# Exercise instructions
Please work out how many lines below contain the word "Lemma", and reply with only that number.

Collected data entries:
Lemma overlay_layered : layered l'.
Proof.
  intros e f He Hf Hef. destruct (Hfrom e He) as [(n & Hn & Hg)|(oe & Hoe & Hse')].
  { destruct (Hnew n Hn) as [E _]. destruct Hg as (_ & _ & _ & ->). rewrite E. by apply overlay_seq. }
  destruct (survives_spec oe e Hoe Hse') as (Es & Ha & Hlike & _). rewrite Es.
  destruct (Hfrom f Hf) as [(n & Hn & Hg)|(og & Hog & Hsf)].
  - exfalso. destruct (Hnew n Hn) as (_ & Hb1 & Hb2 & Hb3 & Hb4). destruct Hg as (E1 & _ & E3 & _).
    rewrite E1 in Hef. unfold head_like, tail_like, BlockSize in *. destruct Hlike as [?|?]; [lia|dlia].
  - destruct (survives_spec og f Hog Hsf) as (Ef & Hfa & Hlikef & _). rewrite Ef.
    destruct Hlikef as [Hf1|Hf1].
    + apply Hlay; [done..|]. unfold head_like, tail_like in *. destruct Hlike; lia.
    + exfalso. unfold head_like, tail_like, BlockSize in *. destruct Hlike as [?|?]; [lia|dlia].
Qed.

Lemma overlay_aligned : Forall (λ e, LogOff e mod BlockSize = 0) l'.
Proof.
  apply Forall_forall. intros e [(n & Hn & Hg)|(old & Ho & Hs)]%Hfrom.
  - destruct Hg as (-> & _). apply (Hnew n Hn).
  - apply (survives_spec old e Ho Hs).
Qed.

Context (addr : Z → option Z) (Haddr : ∀ n x, n ∈ new → covers n x → addr x = Some (ext_disk n x)).
Context (Hcov : ∀ x, start <= x < end_ → ∃ n, n ∈ new ∧ covers n x).

Lemma overlay_one : one_writer l'.
Proof.
  intros e f x He Hf Hs Hxe Hxf. destruct (Hfrom e He) as [(n & Hn & Hg)|(oe & Hoe & Hse')].
  - destruct (Hfrom f Hf) as [(k & Hk & Hgk)|(og & Hog & Hsf)].
    + rewrite (geo_disk e n x Hg), (geo_disk f k x Hgk).
      pose proof (Haddr n x Hn (proj1 (geo_covers _ _ x Hg) Hxe)). pose proof (Haddr k x Hk (proj1 (geo_covers _ _ x Hgk) Hxf)).
      congruence.
    + exfalso. destruct (Hnew n Hn) as [E _]. destruct Hg as (_ & _ & _ & Hgs).
      destruct (survives_spec og f Hog Hsf) as [Ef _]. specialize (Hold og Hog). lia.
  - destruct (survives_spec oe e Hoe Hse') as (Es & _ & _ & Hc). destruct (Hc x Hxe) as [Hce ->].
    destruct (Hfrom f Hf) as [(k & Hk & Hgk)|(og & Hog & Hsf)].
    + exfalso. destruct (Hnew k Hk) as [E _]. destruct Hgk as (_ & _ & _ & Hgs). specialize (Hold oe Hoe). lia.
    + destruct (survives_spec og f Hog Hsf) as (Ef & _ & _ & Hcf). destruct (Hcf x Hxf) as [Hcof ->].
      apply Hone; auto. congruence.
Qed.

Lemma overlay_resolves x d :
  resolves l' x d ↔ if decide (start <= x < end_) then addr x = Some d else resolves l x d.
Proof.
  case_decide as Hx.
  - destruct (Hcov x Hx) as (n & Hn & Hc). destruct (Hnews n Hn) as (q & Hq & Hg). destruct (Hnew n Hn) as [En _].
    assert (Seq q = seq) as Eq by (destruct Hg as (_ & _ & _ & ->); done).
    rewrite (Haddr n x Hn Hc), <- (geo_disk q n x Hg).
    assert (newest_at l' x q) as Hnq.
    { split; [done|]. split; [by apply (geo_covers q n x Hg)|]. intros f Hf _. rewrite Eq. by apply overlay_seq. }
    split.
    + intros Hr. f_equal. apply (resolves_fun l' x); [apply overlay_one|by exists q|done].
    + intros [= <-]. by exists q.
  - assert (x < start ∨ end_ <= x) as Hout by lia.
    assert (∀ e, e ∈ l' → covers e x → ∃ old, old ∈ l ∧ covers old x ∧ ext_disk e x = ext_disk old x ∧ Seq e = Seq old) as Hback.
    { intros e He Hc. destruct (Hfrom e He) as [(n & Hn & Hg)|(o & Ho & Hs)].
      - apply (geo_covers e n x Hg) in Hc. destruct (Hnew n Hn) as (_ & ? & ? & _). unfold covers in Hc. lia.
      - destruct (survives_spec o e Ho Hs) as (? & _ & _ & Hcc). destruct (Hcc x Hc). eauto 6. }
    split; intros (e & (He & Hc & Hn) & ->).
    + destruct (Hback e He Hc) as (o & Ho & Hoc & Hd & Hs). exists o. split; [|done]. split; [done|]. split; [done|].
      intros f Hf Hfc. destruct (survivor_of f x Hf Hfc Hout) as (q & Hq & Hqc & _ & Hqs). specialize (Hn q Hq Hqc). lia.
    + destruct (survivor_of e x He Hc Hout) as (q & Hq & Hqc & Hqd & Hqs). exists q. split; [|done]. split; [done|].
      split; [done|]. intros f Hf Hfc. destruct (Hback f Hf Hfc) as (o & Ho & Hoc & _ & Hs). specialize (Hn o Ho Hoc). lia.
Qed.
End overlay.

Lemma count_from_spec exts :
  Forall (λ e, 0 <= Chunk e < 2 ^ 64 - 1 ∧ 0 <= Seq e < 2 ^ 64 - 1) exts →
  0 <= (count_from exts).1 ∧ is_u64 (count_from exts).2 ∧
  ∀ e, e ∈ exts → Chunk e < (count_from exts).1 ∧ Seq e < (count_from exts).2.
Proof.
  unfold count_from. intros Hall.
  assert (∀ c q, 0 <= c → is_u64 q →
    let r := foldl (λ '(c, q) e, (if c <=? Chunk e then add64 (Chunk e) 1 else c,
                                  if q <=? Seq e then add64 (Seq e) 1 else q)) (c, q) exts in
    c <= r.1 ∧ q <= r.2 ∧ is_u64 r.2 ∧ ∀ e, e ∈ exts → Chunk e < r.1 ∧ Seq e < r.2) as H.
  { induction Hall as [|e exts [He1 He2] _ IH]; intros c q Hc Hq; simpl.
    { split; [lia|]. split; [lia|]. split; [done|]. intros e He. by apply elem_of_nil in He. }
    rewrite !add64_small by lia. unfold is_u64 in *.
    destruct (IH (if c <=? Chunk e then Chunk e + 1 else c) (if q <=? Seq e then Seq e + 1 else q)) as (H1 & H2 & H3 & H4);
      [case_if; lia|case_if; zbool; lia|].
    cbv zeta in *. destruct (c <=? Chunk e) eqn:E1, (q <=? Seq e) eqn:E2; zbool;
      (split; [lia|]; split; [lia|]; split; [done|]; intros f [->|Hf]%elem_of_cons; [lia|auto]). }
  destruct (H 0 0 ltac:(lia) ltac:(unfold is_u64; lia)) as (H1 & _ & H3 & H4). auto.
Qed.

(** A transaction of puts of extents and one of the inode record replays. *)
Lemma replay_ops_succeeds ino os r0 :
  Forall (write_op ino) os → is_u64 ino →
  (∀ k v l, OpPut k v l ∈ os → (k = InodeKey ino → is_Some (DecodeInode v)) ∧ (k ≠ InodeKey ino → is_Some (DecodeExtent k v))) →
  is_Some (replay_ops ino os r0).
Proof.
  intros Hops Hino. revert r0. induction Hops as [|o os Ho _ IH]; intros r0 Hdec; [done|].
  assert (∀ r, is_Some (replay_ops ino os r)) as IH' by (intros r; apply IH; intros; eapply Hdec; by right).
  destruct o as [k v l|k p]; cbn [replay_ops].
  - specialize (Hdec k v l ltac:(left)). destruct (decide (k = InodeKey ino)) as [Hk|Hk];
      [rewrite bool_decide_eq_true_2 by done|rewrite bool_decide_eq_false_2 by done].
    + destruct (proj1 Hdec Hk) as [rec ->]. apply IH'.
    + destruct (proj2 Hdec Hk) as [d Hd]. destruct Ho as [?|(c & Hc & ->)]; [done|]. rewrite ExtentKey_has_prefix. cbn [negb].
      rewrite Hd. apply IH'.
  - destruct Ho as (-> & c & Hc & ->). rewrite ExtentKey_has_prefix. cbn [negb]. rewrite ParseExtentKey_ok by done. apply IH'.
Qed.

# Answer box
6